For my artist’s date last week, I went to a new exhibition at the British Museum: Garden and Cosmos, The Royal Paintings of Jodhpur. One of the images is above, and you can see more by clicking the link in this paragraph.
The paintings were exquisite, with a level of detailed craftsmanship I cannot even begin to imagine painting. It was almost impossible to appreciate more than a few of the 56 images because there was so much to see in each one.
Most of them were around 3ft by 2ft in size, so I had to get really close in to see the detail and appreciate what was happening. Riots of monkey gods, jubilant elephants, commanding maharajas bathing with sensuous women among lotus flowers and peacocks, Krishna frolicking with Gopi girls in the forest (above).
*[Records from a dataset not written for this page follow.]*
Lemma extract_object_with_length_is_leaf_witness :
  is_undefined (get_prop [("length", num 2); ("x", num 1)] "length") = false
  /\ extractObjectValues (Obj [("a", Obj [("length", num 2); ("x", num 1)])])
     = {| keys := ["a"]; values := [Obj [("length", num 2); ("x", num 1)]] |}.
Proof.
  split; [reflexivity |].
  exact (proj1 (extract_object_with_length_is_leaf
                  [] "a" [("length", num 2); ("x", num 1)] [] eq_refl)).
Defined.

(** ** GridWriteEncoder: row labels *)

Lemma unshift_row_middle pre row rows x :
  unshift_row (pre ++ row :: rows) (length pre) x = Ok (pre ++ (x :: row) :: rows).
Proof.
  unfold unshift_row. rewrite list_lookup_middle by reflexivity.
  f_equal. rewrite <- (Nat.add_0_r (length pre)). by rewrite insert_app_r.
Qed.

Lemma label_rows_ok labels : forall rows pre,
  length rows = length labels ->
  label_rows (pre ++ rows) (length pre) labels
  = Ok (pre ++ zip_with labelled labels rows).
Proof.
  induction labels as [| l labels IH]; intros [| row rows] pre Hlen;
    simpl in Hlen; try discriminate.
  - reflexivity.
  - cbn [label_rows zip_with]. rewrite unshift_row_middle. cbn [bind].
    replace (pre ++ (str l :: row) :: rows) with ((pre ++ [str l :: row]) ++ rows)
      by (by rewrite <- app_assoc).
    replace (S (length pre)) with (length (pre ++ [str l :: row]))
      by (rewrite length_app; simpl; lia).
    rewrite IH by lia. by rewrite <- app_assoc.
Qed.

Lemma addColumnLabels_no_header rows labels :
  length rows = length labels ->
  addColumnLabels rows labels false = Ok (zip_with labelled labels rows).
Proof. intros H. unfold addColumnLabels. by apply (label_rows_ok labels rows []). Qed.

Lemma addColumnLabels_header hdr rows labels :
  length rows = length labels ->
  addColumnLabels (hdr :: rows) labels true
  = Ok ((str "Elements" :: hdr) :: zip_with labelled labels rows).
Proof.
  intros H. unfold addColumnLabels.
  rewrite (unshift_row_middle [] hdr rows). cbn [bind app].
  by apply (label_rows_ok labels rows [str "Elements" :: hdr]).
Qed.

(** [transformObjectOfObjects] never throws, and this is what it returns. *)
Lemma transformObjectOfObjects_closed data cfg fs :
  transformObjectOfObjects data cfg fs
  = Ok match entry_rows data cfg fs with
       | None => []
       | Some rows =>
           if is_string (method cfg) "new" then
             (if line cfg then
                [(if column cfg then [str "Elements"] else []) ++ header_names data cfg fs]
              else [])
             ++ (if column cfg then zip_with labelled (map fst (entries_of data)) rows
                 else rows)
           else rows
       end.
Proof.
  unfold transformObjectOfObjects, entry_rows, header_names.
  destruct (is_string (fields cfg) "all");
    [| destruct fs as [fs |]; [| reflexivity]];
    (destruct (is_string (method cfg) "new"); [| reflexivity]);
    destruct (line cfg), (column cfg); try reflexivity;
    (rewrite addColumnLabels_header by (by rewrite !length_map))
    || (rewrite addColumnLabels_no_header by (by rewrite !length_map));
    reflexivity.
Qed.

Lemma labelled_rows_Forall2 (f : string * value -> list value) entries :
  Forall2 (fun kv row => exists cells, row = Arr (str (fst kv) :: cells))
    entries (map Arr (zip_with labelled (map fst entries) (map f entries))).
Proof.
  induction entries as [| kv entries IH]; simpl; constructor; [| exact IH].
  by exists (f kv).
Qed.

(** [transform] on a record-like object without a [length]. *)
Lemma transform_object props cfg :
  is_undefined (get_prop props "length") = true ->
  transform (Obj props) cfg
  = bind (transformObjectOfObjects (Obj props) cfg (selected_fields cfg))
      (fun vs => Ok (grid_of vs)).
Proof. intros H. unfold transform. simpl. by rewrite H. Qed.

(** C5, as the code has it.  For every mapping of key to record (with no
    [length] entry of its own) encoded with method "new", [column] set and a
    field selection ("all" or a list), the grid is a header part followed by
    one row per entry, in order, and every such row has its mapping key as
    element 0; with [line] also set the header part is one row whose
    element 0 is the corner label "Elements", so that the label of entry
    [i] is in row [i + 1]; without [line] there is no header row. *)
Theorem object_rows_carry_their_keys entries cfg :
  is_undefined (get_prop entries "length") = true ->
  is_string (method cfg) "new" = true ->
  column cfg = true ->
  (is_string (fields cfg) "all" = true \/ selected_fields cfg <> None) ->
  rows_carry_keys entries cfg.
Proof.
  intros Hlen Hnew Hcol Hsel. unfold rows_carry_keys.
  rewrite transform_object by exact Hlen.
  rewrite transformObjectOfObjects_closed. cbn [bind].
  rewrite Hnew, Hcol. unfold entry_rows, grid_of. cbn [entries_of].
  destruct (is_string (fields cfg) "all") eqn:Hall.
  - destruct (line cfg); eexists _, _; rewrite map_app;
      (split; [reflexivity |]); (split; [apply labelled_rows_Forall2 |]);
      [by eexists | reflexivity].
  - destruct Hsel as [? | Hsel]; [discriminate |].
    destruct (selected_fields cfg) as [fs |]; [| done].
    destruct (line cfg); eexists _, _; rewrite map_app;
      (split; [reflexivity |]); (split; [apply labelled_rows_Forall2 |]);
      [by eexists | reflexivity].
Qed.

Lemma object_rows_carry_their_keys_witness :
  let cfg := mkConfig (Some "all") None (Some "new") true true None in
  (is_undefined (get_prop user1 "length") = true
   /\ is_string (method cfg) "new" = true
   /\ column cfg = true)
  /\ rows_carry_keys user1 cfg.
Proof.
  split; [repeat split |].
  apply object_rows_carry_their_keys; try reflexivity. by left.
Defined.

(** C5 as it is written fails: [column] alone does not label the rows.  With
    method "append" the one row of [{user1:{name:"John",age:30}}] is
    [["John",30]], whose element 0 is not the key. *)
Lemma column_without_new_has_no_labels :
  let cfg := mkConfig (Some "all") None (Some "append") false true None in
  column cfg = true
  /\ transform (Obj user1) cfg = Ok (Arr [Arr [str "John"; num 30]])
  /\ ~ rows_carry_keys user1 cfg.
Proof.
  split; [reflexivity |]. split; [reflexivity |].
  intros (header & body & Heq & Hrows & Hhdr). simpl in Hhdr. subst header.
  injection Heq as Heq. simpl in Heq. subst body.
  apply Forall2_cons_1 in Hrows as [[cells Hrow] _]. discriminate.
Qed.

(** ** GridWriteEncoder: unsupported input *)

Lemma transform_array_nonempty x xs cfg : exists g, transform (Arr (x :: xs)) cfg = Ok g.
Proof.
  unfold transform. simpl.
  destruct (isArray x); [by eexists |]. simpl.
  destruct ((length xs =? 0)%nat && negb (typeof_object x)); by eexists.
Qed.

(** C3, as the code has it.  For an input other than [null], the encoder
    throws 'Unsupported data format' exactly when the input is [undefined],
    the empty array, or a non-array object whose [length] is not undefined.
    The empty plain object is none of these: it is encoded as a mapping with
    no entries and a grid is returned. *)
Theorem unsupported_format_cases data cfg :
  data <> Prim PNull ->
  (transform data cfg = Err UnsupportedFormat
   <-> data = undef \/ data = Arr []
       \/ exists props, data = Obj props /\ is_undefined (get_prop props "length") = false)
  /\ (data = Obj [] -> exists rows, transform data cfg = Ok (grid_of rows)).
Proof.
  intros Hnull. split.
  - destruct data as [p | [| x xs] | props].
    + destruct p; try done;
        [split; [intros _; by left | reflexivity] | ..];
        (split; [discriminate |]);
        intros [H | [H | (props & H & _)]]; discriminate.
    + split; [intros _; right; by left | reflexivity].
    + destruct (transform_array_nonempty x xs cfg) as [g Hg]. rewrite Hg.
      split; [discriminate |].
      intros [H | [H | (props & H & _)]]; discriminate.
    + destruct (is_undefined (get_prop props "length")) eqn:Hlen.
      * rewrite transform_object, transformObjectOfObjects_closed by exact Hlen.
        split; [discriminate |].
        intros [H | [H | (props' & H & Hl)]]; try discriminate.
        injection H as <-. congruence.
      * split.
        -- intros _. right; right. by exists props.
        -- intros _. unfold transform. simpl. by rewrite Hlen.
  - intros ->. rewrite transform_object, transformObjectOfObjects_closed by reflexivity.
    by eexists.
Qed.

Lemma unsupported_format_cases_witness :
  Arr [] <> Prim PNull
  /\ transform (Arr []) (mkConfig (Some "all") None None false false None)
     = Err UnsupportedFormat.
Proof.
  assert (H : Arr [] <> Prim PNull) by discriminate.
  split; [exact H |].
  apply (proj1 (unsupported_format_cases (Arr []) _ H)). right. by left.
Defined.

(** C3 as it is written fails on its own example: the empty plain object is
    accepted.  With [fields] "all" the result is the empty grid. *)
Lemma empty_object_is_encoded :
  let cfg := mkConfig (Some "all") None None false false None in
  transform (Obj []) cfg = Ok (Arr [])
  /\ transform (Obj []) cfg <> Err UnsupportedFormat.
Proof. split; [reflexivity | discriminate]. Qed.

(** ** GridReadDecoder *)

(** *** The round trip in general *)

Lemma extract_flat props : forall acc,
  Forall (fun kv => is_nested (snd kv) = false) props ->
  extract (Obj props) "" acc
  = {| keys := keys acc ++ map fst props; values := values acc ++ map snd props |}.
Proof.
  induction props as [| [k v] props IH]; intros acc Hflat.
  - simpl. rewrite !app_nil_r. by destruct acc.
  - apply Forall_cons_1 in Hflat as [Hv Hflat]. simpl in Hv.
    change (extract (Obj ((k, v) :: props)) "" acc)
      with (extract (Obj props) ""
              (if is_nested v then extract v (full_key "" k) acc
               else push_leaf acc (full_key "" k) v)).
    rewrite Hv, IH by exact Hflat. unfold push_leaf, full_key; simpl.
    by rewrite <- !app_assoc.
Qed.

Lemma extractObjectValues_flat ks vs :
  flat_row ks vs ->
  extractObjectValues (Obj (zip ks vs)) = {| keys := ks; values := vs |}.
Proof.
  intros [Hlen Hflat]. unfold extractObjectValues. rewrite extract_flat.
  - simpl. rewrite fst_zip, snd_zip by lia. reflexivity.
  - apply Forall_forall. intros [k v] Hin. apply elem_of_zip_r in Hin.
    rewrite Forall_forall in Hflat. by apply Hflat.
Qed.

Lemma set_named_new (k : string) (v : value) props :
  k ∉ map fst props -> set_named k v props = props ++ [(k, v)].
Proof.
  induction props as [| [k' v'] props IH]; intros Hk; [reflexivity |].
  simpl in *. apply not_elem_of_cons in Hk as [Hne Hk].
  destruct (String.eqb k' k) eqn:E; [apply String.eqb_eq in E; congruence |].
  by rewrite IH.
Qed.

Lemma zip_labels_flat ks : forall vs ks1 vs1,
  NoDup (ks1 ++ ks) ->
  Forall (fun k => array_index k = None) ks ->
  length ks1 = length vs1 ->
  length vs = length ks ->
  zip_labels (map str (ks1 ++ ks)) (length ks1) vs (zip ks1 vs1)
  = zip (ks1 ++ ks) (vs1 ++ vs).
Proof.
  induction ks as [| k ks IH]; intros [| v vs] ks1 vs1 Hnd Hidx Hlen1 Hlen;
    simpl in Hlen; try discriminate.
  - simpl. by rewrite !app_nil_r.
  - apply Forall_cons_1 in Hidx as [Hk Hidx]. cbn [zip_labels].
    assert (Hnth : nth (length ks1) (map str (ks1 ++ k :: ks)) undef = str k).
    { rewrite map_app, app_nth2 by (rewrite length_map; lia).
      rewrite length_map, Nat.sub_diag. reflexivity. }
    rewrite Hnth. change (to_string (str k)) with k. unfold obj_set. rewrite Hk.
    rewrite set_named_new.
    + replace (zip ks1 vs1 ++ [(k, v)]) with (zip (ks1 ++ [k]) (vs1 ++ [v]))
        by (by rewrite zip_with_app).
      replace (S (length ks1)) with (length (ks1 ++ [k]))
        by (rewrite length_app; simpl; lia).
      replace (ks1 ++ k :: ks) with ((ks1 ++ [k]) ++ ks) by (by rewrite <- app_assoc).
      replace (vs1 ++ v :: vs) with ((vs1 ++ [v]) ++ vs) by (by rewrite <- app_assoc).
      apply IH; [by rewrite <- app_assoc | exact Hidx | | lia].
      rewrite !length_app; simpl; lia.
    + rewrite fst_zip by lia. apply NoDup_app in Hnd as (_ & Hnd & _).
      intros Hin. apply (Hnd k Hin). apply list_elem_of_here.
Qed.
Images of creation, war and self-realisation jostle for position.
I could have sat with just one of those paintings for a couple of hours, but of course you can’t do that in a museum, and because the detail is so small, you cannot stand back, so only one person at a time can really see each painting. In this respect, the exhibition was curiously unsatisfying.
And unsatisfying in another respect also in that the paintings are so stylised I found them somewhat bloodless; most of them didn’t engage me on an emotional level.
But the skill that went into making them was extraordinary, and the history and spirituality they depict was handled really well by the museum in the explanations and notes around the walls. I noted down this quotation from the section on creation:
In Hindu philosophy, the eternal essence of the universe is defined by what it is not (without form, without origin, without colour)…
Imagine how difficult it is for a painter to represent the cosmos given this restriction. They did it by using great washes of silver and gold with detail in just one part.
I’m glad I went to this exhibition, and I’m glad I went early, so only about half a dozen of us were jostling for position.
Addendum:
Immediately after publishing this, I read Lucy’s latest post, unfinished, about journey rather than destination. It made me think of something about this exhibition I’d forgotten, so here is my comment on Lucy’s blog:
…the painting that probably appealed to me most on every level was the only one that was unfinished (the maharajah it was in honour of had been assassinated before it was complete or something - there was a lot of that going around!).
All the other paintings were resplendent with gold and silver leaf, pink flowers, glorious blue sea etc., but here was this painting, a whole large corner unfinished, with just the outline of some people filled in, and water-damaged as well. It had a humanity the others lacked.